One day I entered the dementia ward and Kevin wasn’t there.
‘Gone to psych,’ said Jo, without even looking up from her notes. When I asked why, Jo told me that he became disoriented and wandered around the unit at night, yelling at anyone who came near him.
Kevin never became ‘manageable’. I never saw him again.
* * *
Everything was locked and bolted at the aged care facility. No fresh air. It bugged me. I opened windows whenever I could during groups. I had a set of keys that I wore around my neck like a warden.
Three staff barricaded the door as Ezra moved towards it. They clearly didn’t have their next move planned.
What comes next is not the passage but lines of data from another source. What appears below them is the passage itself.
(** * The ePIC backend of pyasic: field extractors and action operations

    A shallow embedding of [pyasic/miners/backends/epic.py] (class [ePIC]).

    - Payloads are the Python values that JSON parsing produces ([value]).
    - A Python float is a binary64 value, Rocq's primitive [float]: [+] and
      [/] on floats are the operations of the machine, infinities, NaN and
      the two zeros included.  What Python adds is written out: the
      conversion of an int to a float and the division of two ints round
      correctly and raise [OverflowError] out of range, a division by zero
      raises [ZeroDivisionError], and [round] goes through the exact value
      of the float.  An int is a [Z].
    - Exceptions are explicit ([result]); what a [try] catches is a predicate
      on exceptions ([try_except]).
    - Requests through [self.web] are answered by the adapter's transport
      ([web]) and recorded in the order they are issued ([calls]). *)

From Stdlib Require Floats.
Import PrimFloat.
From Stdlib Require Import ZArith QArith Qround String Ascii List Bool Lia Lqa.
Import ListNotations.

Set Warnings "-register-all".
Local Open Scope string_scope.
Local Open Scope list_scope.
Local Open Scope Z_scope.

(** ** Python values *)

Inductive value : Type :=
| VNone
| VBool (b : bool)
| VInt (z : Z)
| VFloat (f : float)
| VStr (s : string)
| VList (l : list value)
| VDict (d : list (string * value)).

(** Exceptions raised by the modelled code and by the transport.
    [LookupError] is the base class of [KeyError] and [IndexError]. *)
Inductive exn : Type :=
| KeyError | IndexError | TypeError | ValueError | AttributeError
| ZeroDivisionError | OverflowError | APIError | OtherError.

Inductive result (A : Type) : Type :=
| Ok (a : A)
| Raise (e : exn).
Arguments Ok {A} a.
Arguments Raise {A} e.

Definition is_KeyError (e : exn) : bool :=
  match e with KeyError => true | _ => false end.

Definition is_LookupError (e : exn) : bool :=
  match e with KeyError | IndexError => true | _ => false end.

Definition is_APIError (e : exn) : bool :=
  match e with APIError => true | _ => false end.

(** [except (LookupError, ValueError, TypeError)] *)
Definition is_parse_error (e : exn) : bool :=
  match e with
  | KeyError | IndexError | ValueError | TypeError => true
  | _ => false
  end.

Definition rbind {A B : Type} (r : result A) (k : A -> result B) : result B :=
  match r with
  | Ok a => k a
  | Raise e => Raise e
  end.

(** ** Python primitives on values *)

Definition is_None (v : value) : bool :=
  match v with VNone => true | _ => false end.

(** A dict keeps its insertion order; its keys are distinct. *)
Fixpoint dict_get (k : string) (d : list (string * value)) : option value :=
  match d with
  | [] => None
  | (k', v) :: r => if String.eqb k k' then Some v else dict_get k r
  end.

Definition dict_keys (d : list (string * value)) : list string := map fst d.

Fixpoint distinct (ks : list string) : bool :=
  match ks with
  | [] => true
  | k :: r => negb (existsb (String.eqb k) r) && distinct r
  end.

(** [bool] is a subclass of [int]: [True] is 1 and [False] is 0. *)
Definition Z_of_bool (b : bool) : Z := if b then 1 else 0.

(** 2 to the power [e], as a rational. *)
Definition Qpow2 (e : Z) : Q :=
  match e with
  | Z0 => 1%Q
  | Zpos p => inject_Z (2 ^ Zpos p)
  | Zneg p => (1 # Pos.pow 2 p)%Q
  end.

(** The exact value of a finite float; an infinity and NaN have none. *)
Definition Q_of_float (f : float) : option Q :=
  match FloatOps.Prim2SF f with
  | SpecFloat.S754_zero _ => Some 0%Q
  | SpecFloat.S754_finite s m e =>
      Some (Qred (inject_Z (if s then Zneg m else Zpos m) * Qpow2 e))
  | _ => None
  end.

(** An int as an unrounded binary number. *)
Definition SF_of_Z (z : Z) : SpecFloat.spec_float :=
  match z with
  | Z0 => SpecFloat.S754_zero false
  | Zpos p => SpecFloat.S754_finite false p 0
  | Zneg p => SpecFloat.S754_finite true p 0
  end.

(** The conversion of an int to a float, where an int meets a float in [+]
    or [/]: the nearest float, ties to even; [OverflowError] ("int too large
    to convert to float") when that is beyond the largest float. *)
Definition float_of_int (z : Z) : result float :=
  match SpecFloat.binary_normalize FloatOps.prec FloatOps.emax z 0 false with
  | SpecFloat.S754_infinity _ => Raise OverflowError
  | sf => Ok (FloatOps.SF2Prim sf)
  end.

(** [a / b] on two ints: the float nearest to the exact quotient;
    [ZeroDivisionError] for a zero divisor, [OverflowError] ("integer
    division result too large for a float") beyond the largest float. *)
Definition int_truediv (a b : Z) : result float :=
  if b =? 0 then Raise ZeroDivisionError
  else if a =? 0 then Ok (if b <? 0 then PrimFloat.neg_zero else PrimFloat.zero)
  else match SpecFloat.SFdiv FloatOps.prec FloatOps.emax (SF_of_Z a) (SF_of_Z b) with
       | SpecFloat.S754_infinity _ => Raise OverflowError
       | sf => Ok (FloatOps.SF2Prim sf)
       end.
(** * Verification of go-utils-compare (main.go)

    Shallow embedding of the cron-job comparison tool: the command
    normaliser [normalizeCommand] (Go's [strings.Join(strings.Fields(s), " ")],
    with the UTF-8 decoding that [strings.Fields] performs), the name index
    [createCronJobMap], and the JSON branch of [compareCommands], which
    collects the [JobDifference] records. Go strings are byte sequences;
    they are modelled as Rocq [string]s, whose characters are 8-bit bytes.
    Go's [range] over a map visits every entry once in an unspecified order:
    the order is an explicit argument, constrained to be a permutation of
    the map's entries. *)

From Stdlib Require Import ZArith Ascii String.
From stdpp Require Import base list gmap strings.

Local Open Scope Z_scope.

(* ================================================================= *)
(** ** Bytes and UTF-8 decoding (Go's unicode/utf8) *)

(** The value of a byte of a Go string. *)
Definition byte_val (c : ascii) : Z := Z.of_N (N_of_ascii c).

(** [s[i]] for an index known to be in range (0 otherwise). *)
Definition byte_at (i : nat) (s : string) : Z :=
  match String.get i s with
  | Some c => byte_val c
  | None => 0
  end.

Definition RuneError : Z := 65533.

(** The [first] table of unicode/utf8 together with [acceptRanges]:
    ASCII bytes, invalid leading bytes, and leading bytes of a sequence
    of [sz] bytes whose second byte must lie in [lo, hi]. *)
Inductive first_class :=
| FAscii
| FInvalid
| FMulti (sz : nat) (lo hi : Z).

Definition first (s0 : Z) : first_class :=
  if s0 <? 128 then FAscii
  else if s0 <? 194 then FInvalid
  else if s0 <=? 223 then FMulti 2 128 191
  else if s0 =? 224 then FMulti 3 160 191
  else if s0 <=? 236 then FMulti 3 128 191
  else if s0 =? 237 then FMulti 3 128 159
  else if s0 <=? 239 then FMulti 3 128 191
  else if s0 =? 240 then FMulti 4 144 191
  else if s0 <=? 243 then FMulti 4 128 191
  else if s0 =? 244 then FMulti 4 128 143
  else FInvalid.

(** [utf8.DecodeRuneInString]: the first rune of [s] and its width.
    The [range] loop over a string decodes with the same rules. *)
Definition DecodeRuneInString (s : string) : Z * nat :=
  match s with
  | EmptyString => (RuneError, 0%nat)
  | String c0 _ =>
      let s0 := byte_val c0 in
      match first s0 with
      | FAscii => (s0, 1%nat)
      | FInvalid => (RuneError, 1%nat)
      | FMulti sz lo hi =>
          if (String.length s <? sz)%nat then (RuneError, 1%nat) else
          let s1 := byte_at 1 s in
          if (s1 <? lo) || (hi <? s1) then (RuneError, 1%nat) else
          if (sz <=? 2)%nat then
            (Z.lor (Z.shiftl (Z.land s0 31) 6) (Z.land s1 63), 2%nat) else
          let s2 := byte_at 2 s in
          if (s2 <? 128) || (191 <? s2) then (RuneError, 1%nat) else
          if (sz <=? 3)%nat then
            (Z.lor (Z.lor (Z.shiftl (Z.land s0 15) 12) (Z.shiftl (Z.land s1 63) 6))
                   (Z.land s2 63), 3%nat) else
          let s3 := byte_at 3 s in
          if (s3 <? 128) || (191 <? s3) then (RuneError, 1%nat) else
          (Z.lor (Z.lor (Z.lor (Z.shiftl (Z.land s0 7) 18) (Z.shiftl (Z.land s1 63) 12))
                        (Z.shiftl (Z.land s2 63) 6)) (Z.land s3 63), 4%nat)
      end
  end.

(** [s[:n]] and [s[n:]] (clamped). *)
Fixpoint str_take (n : nat) (s : string) : string :=
  match n, s with
  | O, _ => EmptyString
  | S n', String c s' => String c (str_take n' s')
  | S _, EmptyString => EmptyString
  end.

Fixpoint str_drop (n : nat) (s : string) : string :=
  match n, s with
  | O, _ => s
  | S n', String _ s' => str_drop n' s'
  | S _, EmptyString => EmptyString
  end.

(** The runes visited by [for i, r := range s], each with the bytes it
    was decoded from. *)
Fixpoint runes_fuel (fuel : nat) (s : string) : list (Z * string) :=
  match fuel with
  | O => []
  | S f =>
      match s with
      | EmptyString => []
      | String _ _ =>
          let '(r, w) := DecodeRuneInString s in
          (r, str_take w s) :: runes_fuel f (str_drop w s)
      end
  end.

Definition runes (s : string) : list (Z * string) := runes_fuel (String.length s) s.

(* ================================================================= *)
(** ** unicode.IsSpace and strings.Fields *)

Definition IsSpace (r : Z) : bool :=
  if r <=? 255 then
    (r =? 9) || (r =? 10) || (r =? 11) || (r =? 12) || (r =? 13) || (r =? 32)
    || (r =? 133) || (r =? 160)
  else
    (r =? 5760) || ((8192 <=? r) && (r <=? 8202)) || (r =? 8232) || (r =? 8233)
    || (r =? 8239) || (r =? 8287) || (r =? 12288).

(** [strings.FieldsFunc(s, unicode.IsSpace)]: [cur] is the field being
    scanned ([start >= 0] in Go), a space rune closes it. *)
Fixpoint fields_func (rs : list (Z * string)) (cur : option string) : list string :=
  match rs with
  | [] => match cur with Some t => [t] | None => [] end
  | (r, c) :: rs' =>
      if IsSpace r then
        match cur with
        | Some t => t :: fields_func rs' None
        | None => fields_func rs' None
        end
      else fields_func rs' (Some (match cur with Some t => String.append t c | None => c end))
  end.

Definition FieldsFunc_IsSpace (s : string) : list string := fields_func (runes s) None.

(** The [asciiSpace] table of package strings. *)
Definition asciiSpace (b : Z) : bool :=
  (b =? 9) || (b =? 10) || (b =? 11) || (b =? 12) || (b =? 13) || (b =? 32).

(** The ASCII fast path of [strings.Fields], byte by byte. *)
Fixpoint fields_ascii (s : string) (cur : option string) : list string :=
  match s with
  | EmptyString => match cur with Some t => [t] | None => [] end
  | String c s' =>
      if asciiSpace (byte_val c) then
        match cur with
        | Some t => t :: fields_ascii s' None
        | None => fields_ascii s' None
        end
      else fields_ascii s' (Some (match cur with
                                 | Some t => String.append t (String c EmptyString)
                                 | None => String c EmptyString end))
  end.

(** [setBits >= utf8.RuneSelf]: some byte has its high bit set. *)
Fixpoint has_non_ascii (s : string) : bool :=
  match s with
  | EmptyString => false
  | String c s' => (128 <=? byte_val c) || has_non_ascii s'
  end.

Definition Fields (s : string) : list string :=
  if has_non_ascii s then FieldsFunc_IsSpace s else fields_ascii s None.

(** [func normalizeCommand(command string) string] *)
Definition normalizeCommand (command : string) : string :=
  String.concat " " (Fields command).

Definition str_of_bytes (l : list Z) : string :=
  fold_right (fun b s => String (ascii_of_N (Z.to_N b)) s) EmptyString l.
‘I wouldn’t mind going for a walk,’ I said, smiling at Ezra like a co-conspirator. I wanted to get out of that place just as much as Ezra.
Sandra rolled her eyes. ‘OK, fine, Emma will take you for a walk.’ Take him for a walk. Like a puppy on a leash.
The cars on the main road rushed past, engines roaring. One after another, they shot through, some hurtling towards the city, others heading back to the suburbs.
We walked and found a crappy café and Ezra spoke.
‘I ran businesses, you know, I’m not an idiot, but that place . . . I can’t live in that place, it’s run by idiots.’
I offered a restrained smile.
‘I’m so sorry Ezra, I can see you are a man with a lot of pride. This must be terrible for you.’
We drank our coffee in silence watching the cars quickly drive past on their way to somewhere.
We are all somebody’s baby. Held with tenderness by someone at some time.